Lemma list_filter_False {A} (P : A → Prop) `{∀ x, Decision (P x)} (l : list A) :
  Forall (λ x, ¬ P x) l → filter P l = [].
Proof. induction 1; [done|]. by rewrite filter_cons_False. Qed.

Lemma filter_fmap {A B} (f : A → B) (P : B → Prop) `{∀ y, Decision (P y)}
    (l : list A) :
  filter P (f <$> l) = f <$> filter (P ∘ f) l.
Proof.
  induction l as [|x l IH]; [done|]. csimpl. rewrite !filter_cons. simpl.
  case_decide; csimpl; by rewrite IH.
Qed.

(** A function is injective on a list whose images have no duplicates. *)
Lemma NoDup_fmap_inj {A B} (f : A → B) (l : list A) x y :
  NoDup (f <$> l) → x ∈ l → y ∈ l → f x = f y → x = y.
Proof.
  induction l as [|z l IH]; csimpl; [by intros _ ?%elem_of_nil|].
  rewrite NoDup_cons, list_elem_of_fmap, !elem_of_cons.
  intros [Hz Hl] [->|Hx] [->|Hy] Hf; [done| | |by apply IH].
  - destruct Hz. eauto.
  - destruct Hz. eauto.
Qed.

Lemma fmap_join {A B} (f : A → B) (ls : list (list A)) :
  f <$> mjoin ls = mjoin (fmap f <$> ls).
Proof. induction ls as [|l ls IH]; csimpl; [done|]. by rewrite fmap_app, IH. Qed.

(** ** Chunks of a list *)

Section chunks.
Context {A : Type}.
Implicit Types (l : list A) (n : nat).

Fixpoint chunks_fuel (fuel n : nat) (l : list A) : list (list A) :=
  match fuel, l with
  | 0, _ | _, [] => []
  | S fuel', _ :: _ => take n l :: chunks_fuel fuel' n (drop n l)
  end.

(** The successive slices of [n] elements of [l]; the last may be shorter. *)
Definition chunks (n : nat) (l : list A) : list (list A) :=
  chunks_fuel (length l) n l.

Lemma chunks_fuel_concat fuel n l :
  0 < n → length l ≤ fuel → mjoin (chunks_fuel fuel n l) = l.
Proof.
  intros Hn. revert l.
  induction fuel as [|fuel IH]; intros [|x l] Hl; simpl in *; try done; try lia.
  rewrite IH; [|rewrite length_drop; simpl; lia].
  destruct n; [lia|]. simpl. by rewrite take_drop.
Qed.

Lemma chunks_fuel_enough fuel fuel' n l :
  0 < n → length l ≤ fuel → length l ≤ fuel' →
  chunks_fuel fuel n l = chunks_fuel fuel' n l.
Proof.
  intros Hn. revert fuel' l.
  induction fuel as [|fuel IH]; intros [|fuel'] [|x l] ??;
    simpl in *; try done; try lia.
  f_equal. apply IH; rewrite length_drop; simpl; lia.
Qed.

Lemma chunks_nil n : chunks n (@nil A) = [].
Proof. done. Qed.

Lemma chunks_unfold n x l :
  0 < n → chunks n (x :: l) = take n (x :: l) :: chunks n (drop n (x :: l)).
Proof.
  intros Hn. unfold chunks. simpl. f_equal.
  apply chunks_fuel_enough; [done|..]; rewrite ?length_drop; simpl; lia.
Qed.

Lemma chunks_concat n l : 0 < n → mjoin (chunks n l) = l.
Proof. intros. by apply chunks_fuel_concat. Qed.

Lemma chunks_fuel_bounded fuel n l :
  Forall (λ c, 0 < length c ∧ length c ≤ S n) (chunks_fuel fuel (S n) l).
Proof.
  revert l. induction fuel as [|fuel IH]; intros [|x l]; simpl; try done.
  constructor; [|apply IH]. simpl. rewrite length_take. lia.
Qed.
• • • • • • •
> _TASK TO CARRY OUT_
The lines above starting at the one that contains "f <$> mjoin ls = mjoin (fmap f <$> ls)." and ending at the one that contains "Lemma chunks_fuel_concat fuel" must be transcribed exactly, and no other lines may appear.

> _YOUR RESPONSE_
  f <$> mjoin ls = mjoin (fmap f <$> ls).
Proof. induction ls as [|l ls IH]; csimpl; [done|]. by rewrite fmap_app, IH. Qed.

(** ** Chunks of a list *)

Section chunks.
Context {A : Type}.
Implicit Types (l : list A) (n : nat).

Fixpoint chunks_fuel (fuel n : nat) (l : list A) : list (list A) :=
  match fuel, l with
  | 0, _ | _, [] => []
  | S fuel', _ :: _ => take n l :: chunks_fuel fuel' n (drop n l)
  end.

(** The successive slices of [n] elements of [l]; the last may be shorter. *)
Definition chunks (n : nat) (l : list A) : list (list A) :=
  chunks_fuel (length l) n l.

Lemma chunks_fuel_concat fuel n l :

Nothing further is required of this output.